» Activity:
From the listing below, extract each line containing the string "about".

BEGIN

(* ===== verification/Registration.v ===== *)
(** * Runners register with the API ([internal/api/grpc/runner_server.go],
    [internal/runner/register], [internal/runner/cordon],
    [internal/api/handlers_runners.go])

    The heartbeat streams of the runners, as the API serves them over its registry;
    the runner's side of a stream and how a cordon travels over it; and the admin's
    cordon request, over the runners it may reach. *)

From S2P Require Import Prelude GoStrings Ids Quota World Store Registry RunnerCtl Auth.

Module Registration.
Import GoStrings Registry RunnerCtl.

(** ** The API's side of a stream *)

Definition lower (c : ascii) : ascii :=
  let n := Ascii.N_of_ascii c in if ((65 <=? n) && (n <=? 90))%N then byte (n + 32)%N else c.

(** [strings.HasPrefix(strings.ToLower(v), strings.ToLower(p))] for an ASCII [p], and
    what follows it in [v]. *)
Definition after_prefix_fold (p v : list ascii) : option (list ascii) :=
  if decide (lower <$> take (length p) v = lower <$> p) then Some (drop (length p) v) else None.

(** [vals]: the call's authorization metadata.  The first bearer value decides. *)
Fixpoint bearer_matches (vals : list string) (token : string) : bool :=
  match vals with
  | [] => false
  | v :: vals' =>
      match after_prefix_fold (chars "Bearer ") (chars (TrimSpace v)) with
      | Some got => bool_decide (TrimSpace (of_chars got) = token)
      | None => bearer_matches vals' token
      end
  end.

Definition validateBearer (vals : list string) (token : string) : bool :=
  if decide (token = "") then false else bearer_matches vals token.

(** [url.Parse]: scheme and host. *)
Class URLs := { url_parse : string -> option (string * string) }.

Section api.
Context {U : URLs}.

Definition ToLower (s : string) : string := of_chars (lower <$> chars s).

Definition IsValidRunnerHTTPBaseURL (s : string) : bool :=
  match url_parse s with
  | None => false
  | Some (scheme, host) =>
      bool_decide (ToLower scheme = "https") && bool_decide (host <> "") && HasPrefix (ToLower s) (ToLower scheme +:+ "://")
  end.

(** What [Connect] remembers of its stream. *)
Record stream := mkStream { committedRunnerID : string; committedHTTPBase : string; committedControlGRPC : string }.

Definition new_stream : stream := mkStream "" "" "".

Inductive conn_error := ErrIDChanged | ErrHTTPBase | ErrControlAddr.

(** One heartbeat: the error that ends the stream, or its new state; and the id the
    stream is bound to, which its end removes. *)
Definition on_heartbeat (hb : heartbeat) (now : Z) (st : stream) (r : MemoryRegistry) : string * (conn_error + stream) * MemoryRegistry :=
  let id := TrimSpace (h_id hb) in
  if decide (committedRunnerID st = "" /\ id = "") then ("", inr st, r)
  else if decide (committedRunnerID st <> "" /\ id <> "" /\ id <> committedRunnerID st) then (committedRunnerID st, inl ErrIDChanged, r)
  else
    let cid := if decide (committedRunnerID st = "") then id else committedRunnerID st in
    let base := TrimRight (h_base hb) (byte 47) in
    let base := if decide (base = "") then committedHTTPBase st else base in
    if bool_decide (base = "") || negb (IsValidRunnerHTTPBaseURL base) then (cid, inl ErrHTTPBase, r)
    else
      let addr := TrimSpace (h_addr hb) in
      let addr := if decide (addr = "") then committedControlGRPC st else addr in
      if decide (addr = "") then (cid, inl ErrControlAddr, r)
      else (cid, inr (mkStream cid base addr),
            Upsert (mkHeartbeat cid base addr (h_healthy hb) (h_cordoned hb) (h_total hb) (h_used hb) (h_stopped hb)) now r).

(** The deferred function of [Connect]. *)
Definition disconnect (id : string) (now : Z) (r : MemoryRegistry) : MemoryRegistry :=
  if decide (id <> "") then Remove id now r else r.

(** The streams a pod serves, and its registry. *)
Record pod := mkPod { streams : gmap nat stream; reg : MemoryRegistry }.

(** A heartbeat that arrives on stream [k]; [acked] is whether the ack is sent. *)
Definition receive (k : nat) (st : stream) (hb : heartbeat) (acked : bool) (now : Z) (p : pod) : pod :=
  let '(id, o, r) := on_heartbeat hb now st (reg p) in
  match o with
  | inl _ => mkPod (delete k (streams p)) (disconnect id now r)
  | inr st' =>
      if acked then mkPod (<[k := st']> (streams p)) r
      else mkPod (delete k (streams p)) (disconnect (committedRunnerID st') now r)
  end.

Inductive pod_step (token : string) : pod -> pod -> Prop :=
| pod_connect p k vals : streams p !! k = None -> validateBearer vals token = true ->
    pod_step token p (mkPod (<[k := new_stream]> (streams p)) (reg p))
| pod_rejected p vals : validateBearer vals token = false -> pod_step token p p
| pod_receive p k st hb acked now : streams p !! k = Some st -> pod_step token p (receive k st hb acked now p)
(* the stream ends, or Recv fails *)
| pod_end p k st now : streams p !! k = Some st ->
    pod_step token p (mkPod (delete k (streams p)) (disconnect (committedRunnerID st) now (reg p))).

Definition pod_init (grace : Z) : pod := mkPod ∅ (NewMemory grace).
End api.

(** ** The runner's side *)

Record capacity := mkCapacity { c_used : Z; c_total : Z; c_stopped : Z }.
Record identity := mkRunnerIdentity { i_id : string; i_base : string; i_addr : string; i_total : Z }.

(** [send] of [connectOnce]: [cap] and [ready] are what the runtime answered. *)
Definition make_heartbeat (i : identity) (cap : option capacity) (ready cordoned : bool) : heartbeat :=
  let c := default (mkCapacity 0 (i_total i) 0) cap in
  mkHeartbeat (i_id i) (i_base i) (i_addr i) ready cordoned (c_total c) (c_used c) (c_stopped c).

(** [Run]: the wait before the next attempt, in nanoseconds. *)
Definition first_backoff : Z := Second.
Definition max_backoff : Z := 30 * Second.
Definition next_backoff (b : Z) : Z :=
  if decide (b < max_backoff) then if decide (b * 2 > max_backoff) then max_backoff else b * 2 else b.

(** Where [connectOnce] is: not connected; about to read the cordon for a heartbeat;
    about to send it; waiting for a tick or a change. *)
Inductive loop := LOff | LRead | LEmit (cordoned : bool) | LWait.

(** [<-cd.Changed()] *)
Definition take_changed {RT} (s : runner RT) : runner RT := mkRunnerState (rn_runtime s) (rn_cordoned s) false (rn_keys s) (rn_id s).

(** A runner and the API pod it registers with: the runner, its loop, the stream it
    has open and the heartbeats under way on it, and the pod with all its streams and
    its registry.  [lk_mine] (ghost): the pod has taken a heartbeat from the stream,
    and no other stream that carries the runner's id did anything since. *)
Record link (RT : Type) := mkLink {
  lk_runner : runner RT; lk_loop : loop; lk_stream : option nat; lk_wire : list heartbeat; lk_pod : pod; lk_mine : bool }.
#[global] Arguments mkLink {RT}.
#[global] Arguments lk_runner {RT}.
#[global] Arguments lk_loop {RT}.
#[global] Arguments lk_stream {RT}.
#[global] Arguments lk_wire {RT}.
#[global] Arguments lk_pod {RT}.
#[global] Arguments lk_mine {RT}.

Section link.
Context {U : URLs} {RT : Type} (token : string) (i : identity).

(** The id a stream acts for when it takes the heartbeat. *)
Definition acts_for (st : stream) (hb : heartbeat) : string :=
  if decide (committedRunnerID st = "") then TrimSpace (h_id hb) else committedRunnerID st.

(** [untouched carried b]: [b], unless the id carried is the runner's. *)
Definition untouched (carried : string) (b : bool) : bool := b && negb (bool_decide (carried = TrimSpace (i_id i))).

END

» Solved problem:
(** Where [connectOnce] is: not connected; about to read the cordon for a heartbeat;
    about to send it; waiting for a tick or a change. *)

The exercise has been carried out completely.